(** X18. The component only deletes what it has listed: whenever an event
    makes it issue a delete-document call, the identifier of that call is
    the identifier of a product the snapshot callback built from a snapshot
    that was delivered before that event. *)
Theorem deletes_only_shown_documents :
  forall (env : Env) (evs : list Event) (ev : Event) (effs : list Effect)
         (path id : string),
    trace (run env initialWorld (evs ++ [ev]))
    = trace (run env initialWorld evs) ++ effs ->
    In (DeleteDoc path id) effs ->
    BuiltFromDelivered env evs id
    /\ In id (map product_id (products (app (run env initialWorld evs)))).
Proof.
  intros env evs ev effs path id Heffs Hin.
  rewrite run_snoc in Heffs.
  destruct (step_issued_deletes env (run env initialWorld evs) ev)
    as (effs0 & H0 & Hd).
  rewrite H0 in Heffs. apply app_inv_head in Heffs. subst effs0.
  pose proof (Hd path id Hin) as Hshown.
  split; [exact (shown_products_built env evs id Hshown) | exact Hshown].
Qed.

Lemma deletes_only_shown_documents_witness :
  trace (run envDemo initialWorld
           ([EvMount SdkOk; EvAuthState (Some (mkUser "u1"));
             EvSnapshot snapshotDemo] ++ [EvClickRemove 0]))
  = trace (run envDemo initialWorld
             [EvMount SdkOk; EvAuthState (Some (mkUser "u1"));
              EvSnapshot snapshotDemo])
    ++ [DeleteDoc "/artifacts/demo/public/data/bakeryOrders" "Z9"]
  /\ BuiltFromDelivered envDemo
       [EvMount SdkOk; EvAuthState (Some (mkUser "u1"));
        EvSnapshot snapshotDemo] "Z9".
Proof.
  assert (Heffs :
            trace (run envDemo initialWorld
                     ([EvMount SdkOk; EvAuthState (Some (mkUser "u1"));
                       EvSnapshot snapshotDemo] ++ [EvClickRemove 0]))
            = trace (run envDemo initialWorld
                       [EvMount SdkOk; EvAuthState (Some (mkUser "u1"));
                        EvSnapshot snapshotDemo])
              ++ [DeleteDoc "/artifacts/demo/public/data/bakeryOrders" "Z9"])
    by reflexivity.
  split; [exact Heffs|].
  exact (proj1 (deletes_only_shown_documents envDemo _ _ _ _ _ Heffs
                  (or_introl eq_refl))).
Defined.
(** C2 as first stated fails: a track missed once while Tentative is
    Deleted; two updates later its [hits] first reaches [n_init = 3] and it
    is still not Confirmed. *)
Lemma confirm_counterexample :
  let s := run kf0 (new0 None) [OpMarkMissed; OpUpdate (det0 None)] in
  let s' := step kf0 s (OpUpdate (det0 None)) in
  hits (snd s) = 2%Z /\ hits (snd s') = 3%Z /\ n_init (snd s') = 3%Z
  /\ state (snd s') = Deleted.
Proof. vm_compute. repeat split. Qed.

(** C4: [update] with a detection whose [feature] is [None] appends [None]
    to [features] and sets [latest_feature] to [None], whereas [__init__]
    skips a [None] feature: here the track created with feature [5] ends
    with [features = [5; None]] and [latest_feature = None]. *)
Lemma update_absent_feature :
  features (snd (new0 (Some 5%Z))) = [Some 5%Z]
  /\ latest_feature (snd (new0 (Some 5%Z))) = Some 5%Z
  /\ features (snd (new0 None)) = []
  /\ let s := step kf0 (new0 (Some 5%Z)) (OpUpdate (det0 None)) in
     features (snd s) = [Some 5%Z; None] /\ latest_feature (snd s) = None
     /\ hits (snd s) = 2%Z.
Proof. vm_compute. repeat split. Qed.

(** A track after a [predict] with no update: no [original_ltwh]. *)
Definition predicted0 : store float * TrackC :=
  step kf0 (new0 None) OpPredict.
(** C1: the controller [ToController] returns waits for the [HasSynced] of
    every informer the factory holds, those it held before ([sources x]) and
    those of every call of [WithInformers], [WithFilteredEventsInformers],
    [WithInformersQueueKeysFunc], [WithFilteredEventsInformersQueueKeysFunc]
    and [WithBareInformers] made since; an informer that only bare
    registrations mention has, after [ToController], the handlers it had
    before. *)
Theorem C1_cachesToSync_holds_every_registered_informer
    w f x (bs : list BuilderCall) w1 (name : string) c w' :
  factories w !! f = Some x ->
  run_calls f bs w = Ok f w1 ->
  ToController f name w1 = Ok c w' ->
  exists bc,
    controllers w' !! c = Some bc /\
    (forall i, Some i ∈ sources x ->
       HasSynced i ∈ elems (syncedArrays w') (bc_cachesToSync bc)) /\
    (forall b i, b ∈ bs -> Some i ∈ call_informers b ->
       HasSynced i ∈ elems (syncedArrays w') (bc_cachesToSync bc)) /\
    (forall i,
       (forall k fl, (Some i, k, fl) ∉ registrations x) ->
       (forall b, b ∈ bs -> Some i ∈ call_informers b ->
          exists l, b = call_WithBareInformers l) ->
       handlers w' !! i = handlers w1 !! i).
Proof.
  intros Hf Hcalls Hrun.
  destruct (run_calls_factory f bs w x w1 Hf Hcalls) as (Hf1 & _).
  set (x1 := foldl (fun y b => apply_call b y) x bs) in *.
  destruct (ToController_built f name w1 x1 c w' Hf1 Hrun)
    as (_ & _ & _ & _ & (s & Hc & _ & Hel & _) & _ & Hh).
  eexists. split; [exact Hc |]. cbn [bc_cachesToSync]. rewrite Hel.
  split; [| split].
  - intros i Hi. apply elem_of_app. right. apply elem_of_synced_of.
    apply elem_of_sources. apply elem_of_sources in Hi as [(k & fl & Ht) | Hb].
    + left. exists k, fl. apply registrations_apply_calls. by left.
    + right. apply bare_apply_calls. by left.
  - intros b i Hb Hi. apply elem_of_app. right. apply elem_of_synced_of.
    apply elem_of_sources. apply call_informers_split in Hi as [(k & fl & Ht) | Hbare].
    + left. exists k, fl. apply registrations_apply_calls. right. by exists b.
    + right. apply bare_apply_calls. right. by exists b.
  - intros i Hx Hbs. rewrite Hh, subscribe_all_lookup.
    destruct (handlers_for _ (registrations x1) i) as [| h l] eqn:E; [done |].
    assert (h ∈ handlers_for (queue_of (controller_ctx x1 w1)) (registrations x1) i) as Hin
      by (rewrite E; left).
    apply handlers_for_elem in Hin as (k & fl & Ht & _).
    apply registrations_apply_calls in Ht as [Ht | (b & Hb & Ht)].
    + by destruct (Hx k fl).
    + assert (Some i ∈ call_informers b) as Hi.
      { apply call_informers_split. left. by exists k, fl. }
      destruct (Hbs b Hb Hi) as [l' ->]. by apply elem_of_nil in Ht.
Qed.
(* ===== verification/_CoqProject ===== *)
-Q . S2P
Prelude.v
Protocol.v
Calls.v
CallManager.v
CallTables.v
CallInvariant.v
CallLeave.v
CallJoin.v
CallReach.v
CallProperties.v
Handlers.v
HandlerLogic.v
HandlerProperties.v
Controllers.v
CoverageErrors.v
Profile.v
ProfileProperties.v
Coverage.v
CoverageLookup.v
CoverageResolve.v
CoverageBuild.v
CoverageProperties.v
Clients.v
ClientInvariant.v
ClientSteps.v
ClientView.v
ClientRuns.v
ClientProperties.v
Playback.v
PlaybackLogic.v
PlaybackFiles.v
PlaybackProperties.v
Keybinds.v
KeybindProperties.v
SignalingErrors.v
AppState.v
AppEvents.v
AppLogic.v
AppRuns.v
AppProperties.v
AppStations.v
SignalingClient.v
SignalingLogic.v
SignalingProperties.v
AppConnection.v
Store.v
TokenProperties.v
Releases.v
ReleaseProperties.v
Sessions.v
Server.v
ServerInvariant.v
ServerProperties.v
Radio.v
RadioProperties.v
Audio.v
AudioLogic.v
AudioProperties.v
Remote.v
RemoteProperties.v
Sources.v
SourceProperties.v
Media.v
MediaProperties.v
Dataset.v
DatasetProperties.v
Feed.v
FeedProperties.v
Devices.v
DeviceProperties.v
Joystick.v
JoystickProperties.v
Loading.v
LoadingProperties.v
Portal.v
PortalProperties.v
Record SessionInfo := mkSessionInfo {
  si_client : ClientInfo;
  si_profile : SessionProfile;
  si_default_call_sources : list StationId;
  si_max_conf_size : option N
}.

Record StationInfo := mkStationInfo { station_info_id : StationId; own : bool }.

(** ** Server messages ([ws/server.rs], [ws/server/calls.rs], [ws/server/auth.rs]) *)

Record CallInvitation := mkCallInvitation {
  inv_call_id : CallId;
  inv_source : CallSource;
  inv_target : CallTarget;
  inv_invited_targets : gset CallTarget;
  inv_joined_participants : CallParticipants;
  inv_conference_leader : option ClientId;
  inv_prio : bool
}.

Record CallUpdate := mkCallUpdate {
  cu_call_id : CallId;
  cu_invited_targets : gset CallTarget;
  cu_joined_participants : CallParticipants;
  cu_conference_leader : option ClientId
}.

Inductive CallCancelReason :=
| AnsweredElsewhere (client : ClientId)
| CallerCancelled
| CC_Disconnected
| Errored (reason : CallErrorReason)
| CC_Rejected (reason : CallRejectReason)
| CC_Unknown (reason : UnknownReason).

Record CallCancelled := mkCallCancelled {
  cc_call_id : CallId;
  cc_targets : gset CallTarget;
  cc_reason : CallCancelReason
}.

Inductive LoginFailureReason :=
| Unauthorized
| DuplicateId
| InvalidCredentials
| LF_NoActiveVatsimConnection
| LF_AmbiguousVatsimPosition (positions : list PositionId)
| InvalidVatsimPosition
| LF_Timeout
| IncompatibleProtocolVersion
| LF_Unknown (reason : UnknownReason).

Inductive DisconnectReason :=
| Terminated
| NoActiveVatsimConnection
| AmbiguousVatsimPosition (positions : list PositionId)
| DR_Unknown (reason : UnknownReason).

Inductive ServerMessage :=
| SM_LoginFailure (reason : LoginFailureReason)
| SM_CallInvitation (invitation : CallInvitation)
| SM_CallEnd (call_end : CallEnd)
| SM_CallUpdate (update : CallUpdate)
| SM_CallCancelled (cancelled : CallCancelled)
| SM_CallError (error : CallError)
| SM_WebrtcOffer (offer : WebrtcOffer)
| SM_WebrtcAnswer (answer : WebrtcAnswer)
| SM_WebrtcIceCandidate (candidate : WebrtcIceCandidate)
| SM_ClientInfo (info : ClientInfo)
| SM_SessionInfo (info : SessionInfo)
| SM_ClientConnected (client : ClientInfo)
| SM_ClientDisconnected (client_id : ClientId)
| SM_ClientList (clients : list ClientInfo)
| SM_StationList (stations : list StationInfo)
| SM_StationChanges (changes : list StationChange)
| SM_Disconnected (reason : DisconnectReason)
| SM_Error (error : Error)
| SM_Unknown.

(** ** Order facts *)

Lemma client_leb_total a b : client_leb a b = true \/ client_leb b a = true.
Proof. apply str_leb_total. Qed.

Lemma client_leb_antisym a b : client_leb a b = true -> client_leb b a = true -> a = b.
Proof. destruct a, b. intros H1 H2. f_equal. by apply str_leb_antisym. Qed.

Lemma call_target_cmp_eq a b : call_target_cmp a b = Eq -> a = b.
Proof.
  destruct a as [[]|[]|[]], b as [[]|[]|[]]; simpl; try done; intros ->%str_compare_eq; done. Qed.

(** The hand-written order of call targets is a total order: [cmp] is
    antisymmetric and only equal on equal targets. *)
Lemma call_target_cmp_antisym a b : call_target_cmp a b = CompOpp (call_target_cmp b a).
Proof.
  destruct a as [[]|[]|[]], b as [[]|[]|[]]; simpl; try done; apply str_compare_antisym. Qed.

Lemma strs_cmp_antisym a b : strs_cmp a b = CompOpp (strs_cmp b a).
Proof.
  revert b. induction a as [|x a IH]; intros [|y b]; simpl; try done.
  rewrite (str_compare_antisym x y). destruct (String.compare y x); simpl; auto.
Qed.

Lemma strs_cmp_eq a b : strs_cmp a b = Eq -> a = b.
Proof.
  revert b. induction a as [|x a IH]; intros [|y b]; simpl; try done.
  destruct (String.compare x y) eqn:E; try done. intros ->%IH.
  by apply str_compare_eq in E as ->.
Qed.

Lemma strs_cmp_trans a b c : strs_cmp a b <> Gt -> strs_cmp b c <> Gt -> strs_cmp a c <> Gt.
Proof.
  revert b c. induction a as [|x a IH]; intros [|y b] [|z c]; simpl; try done.
  destruct (String.compare x y) eqn:E1; try done; destruct (String.compare y z) eqn:E2; try done;
  intros H1 H2.
  - apply str_compare_eq in E1, E2. subst. rewrite str_compare_refl. eauto.
  - apply str_compare_eq in E1. subst. by rewrite E2.
  - apply str_compare_eq in E2. subst. by rewrite E1.
  - by rewrite (str_compare_trans_lt _ _ _ E1 E2).
Qed.

#[export] Instance station_change_le_trans : Transitive station_change_le.
Proof.
  intros a b c. unfold station_change_le, station_change_cmp.
  destruct (N.compare_spec (station_change_key a).1 (station_change_key b).1) as [E1|E1|E1];
  destruct (N.compare_spec (station_change_key b).1 (station_change_key c).1) as [E2|E2|E2];
  destruct (N.compare_spec (station_change_key a).1 (station_change_key c).1) as [E3|E3|E3];
  try lia; try done. apply strs_cmp_trans.
Qed.

#[export] Instance station_change_le_total : Total station_change_le.
Proof.
  intros a b. unfold station_change_le, station_change_cmp.
  rewrite (N.compare_antisym (station_change_key b).1), (strs_cmp_antisym (station_change_key b).2).
  destruct (N.compare _ _); simpl; [|by right|by left].
  destruct (strs_cmp _ _); simpl; [left|left|right]; done.
Qed.

#[export] Instance station_change_le_antisym : AntiSymm (=) station_change_le.
Proof.
  intros a b. unfold station_change_le, station_change_cmp.
  rewrite (N.compare_antisym (station_change_key b).1), (strs_cmp_antisym (station_change_key b).2).
  destruct (N.compare_spec (station_change_key b).1 (station_change_key a).1) as [E|E|E]; simpl;
    try done.
  destruct (strs_cmp _ _) eqn:E'; simpl; try done. intros _ _.
  apply strs_cmp_eq in E'.
  destruct a as [[] []|[] [] []|[]], b as [[] []|[] [] []|[]]; simpl in *; by simplify_eq.
Qed.
Definition attempt_call (cm : CallManager) (call_id : CallId) (caller_id : ClientId)
    (source : CallSource) (target : CallTarget) (notified_clients : gset ClientId)
    (now : Instant) :
    Result (CallParticipants * CallParticipants) StartCallError * CallManager :=
  match validate_call_attempt cm call_id caller_id target notified_clients with
  | Err e => (Err e, cm)
  | Ok _ =>
    let (ringing_calls', ringing_participants) :=
      match ringing_calls cm !! call_id with
      | Some ringing_call_entry =>
        let ringing_call_entry :=
          RingingCallEntry.add_target ringing_call_entry source target notified_clients now in
        (<[call_id := ringing_call_entry]> (ringing_calls cm),
         RingingCallEntry.invited_participants ringing_call_entry)
      | None =>
        (<[call_id := RingingCallEntry.new call_id caller_id source target notified_clients now]>
           (ringing_calls cm),
         map_collect (map (λ client, (client, target)) (set_iter notified_clients)))
      end in
    let cm := set_ringing cm ringing_calls' in
    let cm := set_markers cm (<[caller_id := call_id]> (client_active_calls cm)) in
    let cm := set_incoming cm
      (foldl (incoming_insert call_id target) (client_incoming_calls cm)
         (set_iter notified_clients)) in
    let joined_participants :=
      match active_calls cm !! call_id with
      | Some active_call => ace_participants active_call
      | None => ∅
      end in
    (Ok (ringing_participants, joined_participants), cm)
  end.

(** *** Rejecting and failing *)

Definition remove_client_incoming_call (cm : CallManager) (call_id : CallId)
    (client_id : ClientId) : CallManager :=
  set_incoming cm (incoming_remove call_id (client_incoming_calls cm) client_id).

Definition cleanup_client_incoming_calls (cm : CallManager) (ringing_call : RingingCallEntry) :
    CallManager :=
  set_incoming cm
    (foldl (incoming_remove (rce_call_id ringing_call)) (client_incoming_calls cm)
       (flat_map (λ e, set_iter (rte_notified_clients e)) (map_values (rce_targets ringing_call)))).
(* ===== verification/CallLeave.v ===== *)
(** CallLeave: dropping a participant, failing, reporting a dead link and
    disconnecting: what each operation does to the tables, and that it keeps
    them well formed. *)
From stdpp Require Import prelude gmap strings list.
From Stdlib Require Import NArith.
From S2P Require Import Prelude Protocol Calls CallManager CallTables CallInvariant.

(** What a disconnect does to an entry that rings at the client. *)
Definition forget_client (e : RingingTargetEntry) (c : ClientId) : RingingTargetEntry :=
  mkRingingTargetEntry (rte_source e) (rte_notified_clients e ∖ {[c]})
    (rte_rejected_clients e ∖ {[c]}) (rte_errored_clients e ∖ {[c]}) (rte_guard e).

(** The state in which the client [c] still has the incoming row [row]. *)
Definition with_row (cm : CallManager) (c : ClientId) (row : gmap CallId CallTarget) :
    CallManager :=
  set_incoming cm
    (if bool_decide (row = ∅) then client_incoming_calls cm
     else <[c := row]> (client_incoming_calls cm)).

(** The participant that [c] names in a drop request may be dropped by it. *)
Definition may_drop (a : ActiveCallEntry) (c dropped : ClientId) (reason : CallDropReason) : bool :=
  negb (bool_decide (reason = AutoHangup)) && negb (bool_decide (dropped = c))
  && negb (size (ace_participants a) <=? 2)
  && bool_decide (ace_conference_leader a = Some c).

Definition unmarked (cm : CallManager) (c : ClientId) : CallManager :=
  set_markers cm (delete c (client_active_calls cm)).

Section leave_defs.
Context {HO : HashOrder}.

(** What the disconnecting client's own call becomes. *)
Definition own_call_spec (cm : CallManager) (c : ClientId) : list UpdateCallAction * CallManager :=
  match client_active_calls cm !! c with
  | None => ([], cm)
  | Some id =>
    let own :=
      match ringing_calls cm !! id with
      | Some r => bool_decide (rce_caller_id r = c)
      | None => false
      end in
    match active_calls cm !! id with
    | None => (cancellations cm id Aborted, close_call cm id)
    | Some a =>
      if closes a c then
        let drops :=
          map (DropParticipant id) (map_keys (ActiveCallEntry.participants_without_self a c)) in
        (if own then cancellations cm id Aborted ++ drops
         else drops ++ cancellations cm id Aborted, close_call cm id)
      else
        ([UpdateParticipantsAction
            (mkUpdateParticipants id (invited cm id) (delete c (ace_participants a))
               (ace_conference_leader (leave_entry a c)))], leave_call cm id a c)
    end
  end.
End leave_defs.

(** ** Failing *)

Section call_error.
Context {HO : HashOrder}.

Lemma call_error_wf cm id c : cm_wf cm -> cm_wf (CallManager.call_error cm id c).2.
Proof.
  intros Hwf. unfold CallManager.call_error.
  pose proof (mark_client_wf _ mark_errored_marks cm id c (OutcomeError CallFailure) Hwf) as H.
  destruct (CallManager.mark_client_within_ringing_calls _ _ _ _ _) as [outcome cm1]. cbn in H.
  pose proof (end_call_wf cm1 id c H) as H'.
  destruct (CallManager.end_call cm1 id c) as [[]]; by destruct outcome.
Qed.
End call_error.

(** ** Dropping a participant *)

Section drop_joined.
Context {HO : HashOrder}.

Lemma find_participant_Some a t d :
  CallManager.find_participant a t = Some d -> ace_participants a !! d = Some t.
Proof.
  intros (c & t' & Hc & H)%map_find_map_Some. case_bool_decide; naive_solver.
Qed.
◆ ◆ ◆ ◆ ◆
__WHAT NEEDS TO BE DONE__:
Which lines in the data hold the string "CallCancelled"? Copy each of them.

__RESPONSE TO THE EXERCISE__:
Record CallCancelled := mkCallCancelled {
| SM_CallCancelled (cancelled : CallCancelled)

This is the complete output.